In an earlier post I talked about “ship days.” Days that we are in a port but choose not to go ashore. This last couple of weeks has been intensive. As I write this leaving the Netherlands we have had four port days in a row and out of the last three weeks we have had 16 port days and only 5 sea days. Not only that but several of them have turned out to be pretty intensive port days. I won’t complain about getting older and slower, we are darn lucky we can still do these things at all but we are wearing out more quickly than even just a few years ago. Personally, I mark the slowing down to covid. Before I was hospitalized with covid I had more energy and stamina. After covid that diminished. All that led us to think that near the end of this three week string Suzi and i thought we needed to add a “ship day.”
But which port to skip? So, we worked a compromise. We decided to have a sort of shore day, sort of ship day and Cherbourg, France seemed the place to do it. First of all, when we arrived it was pouring rain and fairly cool, not conducive to wanting to traipse around an unfamiliar town. But Cherbourg provided the answer.
In Cherbourg the cruise terminal is one of those huge buildings left over from the “golden age” of transatlantic steamers. It had a wide pier with a terminal on the left and right and a train shed and railway station running down the middle. It is an Art Deco monument opened in 1933 and eventually called “Notre-Dame des Queens” Our Lady of the Queens because the Queen Elizabeth and Queen Mary called there. (The great SS Normande, and its later successor the SS France as well as the SS United States sailed from Le Havre).

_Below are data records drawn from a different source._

(** The operands of the correction, component by component. *)
Lemma update_operands (n : nat) (h : mat R) (r f r0v f0v : vec R) :
  mat_shape n n h ->
  length r = n -> length r0v = n -> length f = n -> length f0v = n ->
  let dr := fun i => nth i r 0 - nth i r0v 0 in
  let df := fun i => nth i f 0 - nth i f0v 0 in
  let dg := fun i => rsum n (fun j => entry i j h * dr j) in
  dot (vsub r r0v) (vsub f f0v) = rsum n (fun i => dr i * df i)
  /\ (forall i, (i < n)%nat ->
        nth i (matvec h (vsub r r0v)) 0 = dg i)
  /\ dot (vsub r r0v) (matvec h (vsub r r0v))
     = rsum n (fun i => dr i * dg i).
Proof.
  intros Sh Lr Lr0 Lf Lf0 dr df dg.
  assert (Ldr : length (vsub r r0v) = n)
    by (unfold vsub; rewrite zipWith_length; lia).
  assert (Ldf : length (vsub f f0v) = n)
    by (unfold vsub; rewrite zipWith_length; lia).
  assert (Hdg : forall i, (i < n)%nat ->
            nth i (matvec h (vsub r r0v)) 0 = dg i).
  { intros i Hi. unfold matvec.
    rewrite (map_nth_in _ _ [] 0) by (destruct Sh; lia).
    rewrite (@dot_rsum _ _ n) by (auto; exact (mat_shape_row Sh Hi)).
    apply rsum_ext. intros j Hj.
    rewrite (@vsub_nth r r0v n) by auto. reflexivity. }
  split; [|split; [exact Hdg|]].
  - rewrite (@dot_rsum _ _ n) by auto.
    apply rsum_ext. intros i Hi.
    now rewrite (@vsub_nth r r0v n), (@vsub_nth f f0v n) by auto.
  - rewrite (@dot_rsum _ _ n) by (auto; now rewrite matvec_length; apply Sh).
    apply rsum_ext. intros i Hi.
    now rewrite (@vsub_nth r r0v n), Hdg by auto.
Qed.

(** C1. Let [H] be set, an [n x n] matrix, and let [r], [r0], [f], [f0] have
    [n] components.  Write [dr_i = r_i - r0_i] and [df_i = f_i - f0_i],
    [a = sum_i dr_i df_i], [dg_i = sum_j H_ij dr_j] and
    [b = sum_i dr_i dg_i].  Whenever the largest of the absolute values
    [|dr_i|] is at least [1e-7], [update(r, f, r0, f0)] returns normally and
    replaces [H] by [H - (outer(df,df)/a + outer(dg,dg)/b)]: the new entry
    [(i,j)] is [H_ij - (df_i df_j / a + dg_i dg_j / b)].  Nothing else of
    the object or of the external system changes. *)
Theorem update_rank_two_correction_componentwise
    (w : World R A) (h : mat R) (r f r0v f0v : vec R) (n : nat) (m : R) :
  H (core w) = Some h -> mat_shape n n h ->
  length r = n -> length r0v = n -> length f = n -> length f0v = n ->
  is_max m (map (fun i => Rabs (nth i r 0 - nth i r0v 0)) (seq 0 n)) ->
  1e-7 <= m ->
  let dr := fun i => nth i r 0 - nth i r0v 0 in
  let df := fun i => nth i f 0 - nth i f0v 0 in
  let a := rsum n (fun i => dr i * df i) in
  let dg := fun i => rsum n (fun j => entry i j h * dr j) in
  let b := rsum n (fun i => dr i * dg i) in
  exists w' h',
    update r f (Some r0v) (Some f0v) w = (Ok tt, w')
    /\ H (core w') = Some h'
    /\ mat_shape n n h'
    /\ (forall i j, (i < n)%nat -> (j < n)%nat ->
          entry i j h'
          = entry i j h - (df i * df j / a + dg i * dg j / b))
    /\ atoms w' = atoms w
    /\ r0 (core w') = r0 (core w) /\ f0 (core w') = f0 (core w)
    /\ maxstep (core w') = maxstep (core w)
    /\ fmax (core w') = fmax (core w)
    /\ nsteps (core w') = nsteps (core w)
    /\ max_steps (core w') = max_steps (core w)
    /\ warnings w' = warnings w /\ printed w' = printed w.
Proof.
  intros E Sh Lr Lr0 Lf Lf0 Hmax Hm dr df a dg b.
  pose proof (vabs_vsub_components r r0v Lr Lr0) as Eabs.
  assert (Evm : vmax (vabs (vsub r r0v)) = Some m).
  { destruct (@vmax_is_max (vabs (vsub r r0v))) as (m' & E' & Hm').
    - rewrite Eabs. intros Enil. destruct Hmax as [Hin _].
      rewrite Enil in Hin. destruct Hin.
    - rewrite Eabs in Hm'. now rewrite (is_max_unique Hmax Hm'). }
  destruct (@update_operands n h r f r0v f0v Sh Lr Lr0 Lf Lf0)
    as (Ea & Edg & Eb).
  fold dr df in Ea. fold dr dg in Edg. fold dr dg in Eb.
  set (val := correction h r f r0v f0v).
  assert (Eu : update r f (Some r0v) (Some f0v) w
               = (Ok tt, with_core (isub_H val) w)).
  { unfold val, correction. eapply update_proper; eauto.
    simpl. now apply Rltb_false. }
  assert (Ldf : length (vsub f f0v) = n)
    by (unfold vsub; rewrite zipWith_length; lia).
  assert (Ldg : length (matvec h (vsub r r0v)) = n)
    by (rewrite matvec_length; apply Sh).
  assert (Sval : mat_shape n n val)
    by (unfold val, correction; apply correction_shape; auto).
  apply H_Some in E as [Eb' E0].
  exists (with_core (isub_H val) w), (msub h val).
  split; [exact Eu|]. split.
  { unfold H; simpl. now rewrite Eb', E0. }
  split; [now apply msub_shape|]. split.
  { intros i j Hi Hj.
    rewrite (@msub_entry _ _ n n) by auto.
    unfold val, correction.
    rewrite (@correction_entry _ _ n) by auto.
    rewrite !(@vsub_nth f f0v n) by auto.
    rewrite !Edg by auto. rewrite Ea, Eb. reflexivity. }
  simpl. repeat split; reflexivity.
Qed.

(** C3. With at least one particle, [converged()] returns normally and
    leaves the whole state (object, external system, output) as it was.
    Its answer is [true] exactly when the maximum over the particles of the
    sum of the squares of the force components is strictly below
    [fmax^2]; when that maximum equals [fmax^2] the answer is [false]. *)
Theorem converged_iff_max_squared_force_below_fmax_squared
    (w : World R A) :
  atoms_get_forces (atoms w) <> [] ->
  exists mx b,
    is_max mx (map sum_sq (atoms_get_forces (atoms w)))
    /\ converged w = (Ok b, w)
    /\ (b = true <-> mx < fmax (core w) ^ 2)
    /\ (mx = fmax (core w) ^ 2 -> b = false).
Proof.
  intros Hne.
  destruct (@converged_compares_computed_max A AT w Hne)
    as (mx & b & Hmx & Ec & Hiff & Heq).
  rewrite row_sumsq_sum_sq in Hmx.
  replace (fmax (core w) ^ 2) with (fmax (core w) * fmax (core w))
    by ring.
  exists mx, b. auto.
Qed.

End SpecWords.

(* ================================================================== *)
(** ** The sample update *)

Lemma Rabs_minus_one : Rabs (-1 - 0) = 1%R.
Proof. unfold Rabs. destruct (Rcase_abs (-1 - 0)); lra. Qed.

The terminal has been re-branded as the “Cité de la Mer.” City of the Sea. It contains 5 different attractions, an Aquarium and ocean museum, a Submarine you can crawl through, a Titanic exhibit, A virtual reality crossing of the Atlantic (not for me, the only time I tried VR I got seasick, and I don’t get seasick on ships) and a museum of submersibles. It also has a restaurant and café. The terminal hosted an art exhibit by the French watercolor painter Marine Chatel, who was a delight to chat with and was thrilled that we taking some of her work home to Alaska “Send me a picture!”


So, as you can already tell, we compromised, we got off the ship, into the terminal, through the customs hall where the Queens’ passenger’s baggage was inspected, took a detour through the watercolors, and then across to Cité de la Mer. We didn’t need to put on raincoats, carry an Umbrella (Cherbourg is famous for its umbrellas) or wear a jacket. And when we got tired, we could pop back onto the ship.
That’s what we did. A little bit of art and a visit to one of the museums, the one with submersibles. It had an exhibit that surprised me. The Confederate Raider Alabama and the USS Kearsarge fought a naval battle in full view of Cherbourg. The Alabama was sunk. A joint French/U.S effort was made in recent years to find the wreck and retrieve artifacts. Some are on display here.












Of we had our coffee and some French pastries (of course, at the Café Richard, no less) and back to the ship, dry and not exhausted and having a restful day of only 5,667 steps.






I had wanted to visit Cherbourg ever since first seeing the movie (& learning the famous theme song), but it was canceled from our itineraries. We finally got there a few years ago & loved exploring the charming streets (but thought we might do what you did next time). We, of course, visited an incredible umbrella factory/store/museum, (but eventually chose not to invest in custom umbrellas). The friendly tourist office offered a brochure highlighting the movie locations…We found most of them. Coincidentally, I was sorting through/disposing of old travel brochures, last night, & found it…Looking forward to returning next year.
I was hoping someone would catch the reference.